The seventh installment of the outrageously enduring Fast and Furious franchise isn’t the series best but it’s a perfect send-off to one of its late leading men, Paul Walker, and has still enough juice to give both fans and non-fans alike a kick out of watching its preposterously entertaining car exploits served with an overdose of team camaraderie.
No one reading this should care about a story but if you do, here’s what it is. Dominic (Vin Diesel) and his crew are hunted by English badass Deckard Shaw (Jason Statham, the Transporter himself), brother of the previous films baddie Owen, who is seeking revenge over what happened to his brother. In order to succeed in stopping Deckard (who is essentially a lethal phantom, slippery as an eel but seemingly omnipresent) the Furious gang team up (one last time, again) with a covert US government agency led by Kurt Russell who offers his help in exchange for a job they must first perform for him. The particulars of the job are unimportant; it is classic, inconsequential McGuffin and Kurt Russell fills in for the Rock role, who spends the majority of his onscreen time recuperating from a first act injury.

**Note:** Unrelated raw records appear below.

(* ===== verification/AdaptiveK.v ===== *)
(** * Adaptive verification length

    Model of the policy class [_Glm53AdaptiveK] and of the edited
    [update_draft_token_ids] that [overlay/patch_adaptive_k.py] installs in
    vLLM's scheduler, and of the CUDA-graph length helper it installs in
    [cudagraph_utils.py].  Python floats are exact rationals; the JSON override
    file is an input of each call that may read it. *)
From Stdlib Require Import Ascii ZArith Lia QArith Qround Qminmax Lqa.
From stdpp Require Import base list gmap strings numbers pretty.
From S2P Require Import Prelude.
#[local] Open Scope string_scope.
#[local] Open Scope list_scope.
#[local] Open Scope Z_scope.

(** ** Data *)

(** A parsed JSON value; [JObj] is an object, [JFloat] a number with a point or
    an exponent. *)
Inductive json :=
  | JNull
  | JBool (b : bool)
  | JInt (z : Z)
  | JFloat (q : Q)
  | JStr (s : string)
  | JList (l : list json)
  | JObj.

(** The settings the override file may change. *)
Record knobs := Knobs {
  enabled : bool;
  alpha : Q;
  margin : Q;
  min_steps : Z;
  saturate : string;
  k_set : list Z
}.

(** The policy object.  [state] maps a request id to its EMA and to the number
    of its observations. *)
Record policy := Policy {
  kn : knobs;
  graphs_enabled : bool;
  hist_every : Z;
  batch_margin : bool;
  pos_trim : bool;
  state : gmap string (Q * Q);
  hist : gmap Z Z;
  steps : Z;
  k_max : Z;
  boot_set : list Z;
  boot_enabled : bool;
  file_mtime : option Z
}.

(** What [os.stat] and [json.load] find: nothing, or a modification time and
    either the top-level object or an exception. *)
Abbreviation file_state := (option (Z * res (gmap string json))).
(** C20. With the EAGLE bit narrowed to the drafter, one pass of the patched
    hybrid loop reconciles exactly the hit of the target groups: the length,
    the longest length and every target group's blocks are those of the pass
    without the drafter groups; and a length recorded in the pass for a
    drafter-only group id is never shorter than the reconciled hit. *)
Theorem drafter_never_shrinks_hit {blk} (lookup : agroup -> bool -> Z -> Z * list (list blk)) gs h
    (Heagle : Forall (fun g => drafter g = false -> ag_use_eagle g = false) gs)
    (Hle : forall g d c, fst (lookup g d c) <= c)
    (Hdisj : forall g g' i, g ∈ gs -> g' ∈ gs -> drafter g = true -> drafter g' = false ->
       i ∈ ag_ids g -> i ∉ ag_ids g') :
  let h1 := min_pass lookup gs h in
  let h2 := min_pass lookup (targets gs) h in
  curr_hit_length h1 = curr_hit_length h2 /\ longest_hit_length h1 = longest_hit_length h2 /\
  (forall g i, g ∈ gs -> drafter g = false -> i ∈ ag_ids g ->
     hit_length_by_group h1 !! i = hit_length_by_group h2 !! i /\
     hit_blocks_by_group h1 !! i = hit_blocks_by_group h2 !! i) /\
  (forall g i, g ∈ gs -> drafter g = true -> i ∈ ag_ids g ->
     hit_length_by_group h1 !! i = hit_length_by_group h !! i \/
     exists L, hit_length_by_group h1 !! i = Some L /\ curr_hit_length h1 <= L).
Proof.
  cbv zeta. set (Q := fun i => exists g, g ∈ gs /\ drafter g = false /\ i ∈ ag_ids g).
  assert (agree Q (min_pass lookup gs h) (min_pass lookup (targets gs) h)) as (Hc & Hl & Hq).
  { apply pass_agree; [done | | done]. apply Forall_forall. intros g Hg Hd i Hi (g' & Hg' & Hd' & Hi').
    exact (Hdisj g g' i Hg Hg' Hd Hd' Hi Hi'). }
  split; [done | split; [done | split]].
  - intros g i Hg Hd Hi. apply Hq. by exists g.
  - intros g i Hg Hd Hi. apply (pass_covers lookup gs h i Hle). apply Forall_forall.
    intros g' Hg' Hd'. exact (Hdisj g g' i Hg Hg' Hd Hd' Hi).
Qed.
(* ===== verification/Boundaries.v ===== *)
(** * Chunk and cache boundaries

    The arithmetic that two scheduler overlays install:
    [overlay/patch_align_floor.py] (where a prefill chunk of a block-aligned
    request may end) and [overlay/patch_apc_tail_boundary.py] (where the tail of
    a prompt is registered in the prefix cache). *)
From Stdlib Require Import ZArith Lia.
From stdpp Require Import base list gmap strings numbers.
From S2P Require Import Prelude.
#[local] Open Scope string_scope.
#[local] Open Scope Z_scope.

(** ** The align floor *)

(** [_glm53_align_floor]. *)
Definition _glm53_align_floor (env : environ) : bool :=
  let v := lower (strip (environ_get env "GLM53_ALIGN_FLOOR" "1")) in
  negb (existsb (String.eqb v) ["0"; "off"; "false"; "no"; ""]).

(** [SPLIT_OLD] and [SPLIT_NEW]: the end of a chunk [start, end]. *)
Definition split_old (block_size max_prefill_tokens start end_ : Z) : Z :=
  let aligned_end := end_ / block_size * block_size in
  if (start <? aligned_end) || (block_size <=? max_prefill_tokens) then aligned_end else end_.

Definition split_new (env : environ) (block_size max_prefill_tokens start end_ : Z) : Z :=
  let aligned_end := end_ / block_size * block_size in
  if (start <? aligned_end)
     || ((block_size <=? max_prefill_tokens) && negb (_glm53_align_floor env))
  then aligned_end else end_.

(** What the method returns to the scheduler: the tokens of the chunk. *)
Definition chunk_tokens (start end_ : Z) : Z := Z.max (end_ - start) 0.

(** The chunks of one request, each step asking for [want] more tokens, until
    the prompt is done or the steps run out: the positions reached. *)
Fixpoint crawl (split : Z -> Z -> Z) (want target start : Z) (steps : nat) : list Z :=
  match steps with
  | O => []
  | S n =>
      if target <=? start then []
      else
        let start' := start + chunk_tokens start (split start (Z.min (start + want) target)) in
        start' :: crawl split want target start' n
  end.

(** ** The cached tail *)

(** [SCHED_OLD] and [SCHED_NEW]; [FA_NEW] and [MAMBA_NEW] compute the same
    boundary. *)
Definition tail_boundary_old (partial : bool) (n hash_block_size : Z) : Z :=
  if partial then n / hash_block_size * hash_block_size else 0.
Definition tail_boundary (partial : bool) (n hash_block_size : Z) : Z :=
  if partial then (n - 1) / hash_block_size * hash_block_size else 0.

(** [FA_NEW]: the full-attention tail, or nothing to register. *)
Definition fa_tail_boundary (n hash_block_size num_tokens : Z) : option Z :=
  let boundary_tokens := (n - 1) / hash_block_size * hash_block_size in
  if (boundary_tokens =? 0) || (num_tokens <? boundary_tokens) then None else Some boundary_tokens.

(** [MAMBA_NEW]. *)
Definition latest_prompt_hash_boundary (n hash_block_size : Z) : Z :=
  (n - 1) / hash_block_size * hash_block_size.

(** ** Facts *)

(** With the floor on, a chunk that asks for something gets something, and its
    end is either on the block grid or short of the next boundary. *)
Lemma split_new_progress env bs mp start e :
  _glm53_align_floor env = true -> 0 < bs -> 0 <= start < e ->
  start < split_new env bs mp start e <= e /\
  ((bs | split_new env bs mp start e) \/ floor_to (split_new env bs mp start e) bs <= start).
Proof.
  intros Hon Hb Hs. unfold split_new. rewrite Hon, andb_false_r, orb_false_r. cbv zeta.
  change (e / bs * bs) with (floor_to e bs).
  pose proof (floor_to_le e bs Hb). case_if; bool_to_prop; split; auto; try lia.
  left. apply floor_to_divide.
Qed.


(** The knob is a rollback and, at the production cap, a no-op: with the
    floor off, or with a block larger than the long-prefill cap, the installed
    split is the stock one; where the two differ the stock split hands the
    request no token at all. *)
Theorem align_floor_differs_only_on_stalls env bs mp start e (Hb : 0 < bs) (Hs : 0 <= start < e) :
  (_glm53_align_floor env = false -> split_new env bs mp start e = split_old bs mp start e) /\
  (mp < bs -> split_new env bs mp start e = split_old bs mp start e) /\
  (split_new env bs mp start e <> split_old bs mp start e ->
     chunk_tokens start (split_old bs mp start e) = 0 /\
     chunk_tokens start (split_new env bs mp start e) = e - start).
Proof.
  unfold split_new, split_old, chunk_tokens. cbv zeta.
  split; [|split].
  - intros ->. by rewrite andb_true_r.
  - intros Hm. by rewrite (proj2 (Z.leb_gt bs mp)) by lia.
  - destruct (start <? e / bs * bs) eqn:E1; [done |]. simpl.
    destruct (bs <=? mp); [|done]. simpl. destruct (negb _); [done |]. bool_to_prop. lia.
Qed.

(** The tail of a prompt is registered exactly where a replay can look:
    the three patched sites agree, the boundary is the deepest multiple of the
    hash block within the [n - 1] tokens a lookup may reuse; and it differs from
    the stock boundary only when the hash block divides the prompt, where the
    stock boundary is out of reach. *)
Theorem tail_boundary_is_reachable n h (Hn : 0 < n) (Hh : 0 < h) :
  let b := tail_boundary true n h in
  b = latest_prompt_hash_boundary n h /\
  (forall t, b <> 0 -> b <= t -> fa_tail_boundary n h t = Some b) /\
  0 <= b <= n - 1 /\ (h | b) /\ (forall m, (h | m) -> m <= n - 1 -> m <= b) /\
  (~ (h | n) -> tail_boundary_old true n h = b) /\
  ((h | n) -> tail_boundary_old true n h = n /\ b = n - h).
Proof.
  cbv zeta. change (tail_boundary true n h) with (floor_to (n - 1) h).
  change (tail_boundary_old true n h) with (floor_to n h).
  split; [done |]. split.
  { intros t Hb Ht. unfold fa_tail_boundary. cbv zeta. change ((n - 1) / h * h) with (floor_to (n - 1) h).
    rewrite (proj2 (Z.eqb_neq _ 0) Hb), (proj2 (Z.ltb_ge t _)) by lia. done. }
  pose proof (floor_to_le (n - 1) h Hh). pose proof (floor_to_nonneg (n - 1) h Hh ltac:(lia)).
  split; [lia |]. split; [apply floor_to_divide |]. split; [intros m; by apply floor_to_greatest |].
  split.
  - intros Hnd. apply Z.le_antisymm.
    + apply floor_to_greatest; [done | apply floor_to_divide |]. pose proof (floor_to_le n h Hh).
      destruct (Z.eq_dec (floor_to n h) n) as [E|]; [|lia]. destruct Hnd. rewrite <- E. apply floor_to_divide.
    + apply floor_to_mono; lia.
  - intros Hd. rewrite floor_to_id by done. split; [done |]. apply Z.le_antisymm.
    + destruct (floor_to_divide (n - 1) h) as [k Hk]. destruct Hd as [m ->].
      rewrite Hk in *. assert (k < m) by nia. nia.
    + apply floor_to_greatest; [done | apply Z.divide_sub_r; [done | apply Z.divide_refl] | lia].
Qed.

(** ** Witnesses *)


Lemma align_floor_differs_only_on_stalls_witness :
  split_new ∅ 3584 3584 0 512 = 512 /\ chunk_tokens 0 (split_old 3584 3584 0 512) = 0.
Proof.
  split; [vm_compute; reflexivity |].
  apply (align_floor_differs_only_on_stalls ∅ 3584 3584 0 512); try lia. vm_compute. discriminate.
Defined.

Lemma tail_boundary_is_reachable_witness :
  tail_boundary true 10752 64 = 10688 /\ tail_boundary_old true 10752 64 = 10752 /\
  tail_boundary true 10752 64 = 10752 - 64.
Proof.
  split; [reflexivity | split; [reflexivity |]].
  apply (tail_boundary_is_reachable 10752 64); [lia | lia |]. by exists 168.
Defined.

Like every entry into the series before this, the real reason you pay and sit through the expositional macho dialogues, the over-emphasis (gratingly so this time) on family, the downright silly script, is for the over the top, applause worthy stunts and action. In that branch, the film does not disappoint, especially in the stunning mid-section where cars improbably skydive out of a plane into the harsh Caucasus mountain range in Azerbaijan, quickly followed (and nearly topped) by cars jumping and racing between skyscrapers in Abu Dhabi. If you’ve not had a problem lapping up any of this before, you won’t start now. Expertly put together by incoming director James Wan, the sight of cars freefalling from the sky is imaginatively conceived and despite the light-hearted comedy that precedes this, never detracts from the sense of foreboding urgency and drama that the scene leads to.
Sadly, the depiction of UAE’s capital is as fantasy as something out of Prince of Persia. A laughable mixture of bling, cliché and debauchery it continues the silly representation of the country as a hotbed of excessiveness amid stock shots of slick cityscapes rising from the desert sand and a country where women readily prance around in skimpy garbs. But the frenzied vehicular fights and the high action quotient work just fine, even with a frenzied and cluttered third act. Dumb or not, all of the flaws are easily overlooked if not completely forgivable because of how earnestly this film (and the series as a whole) treads on its ridiculously entertaining path.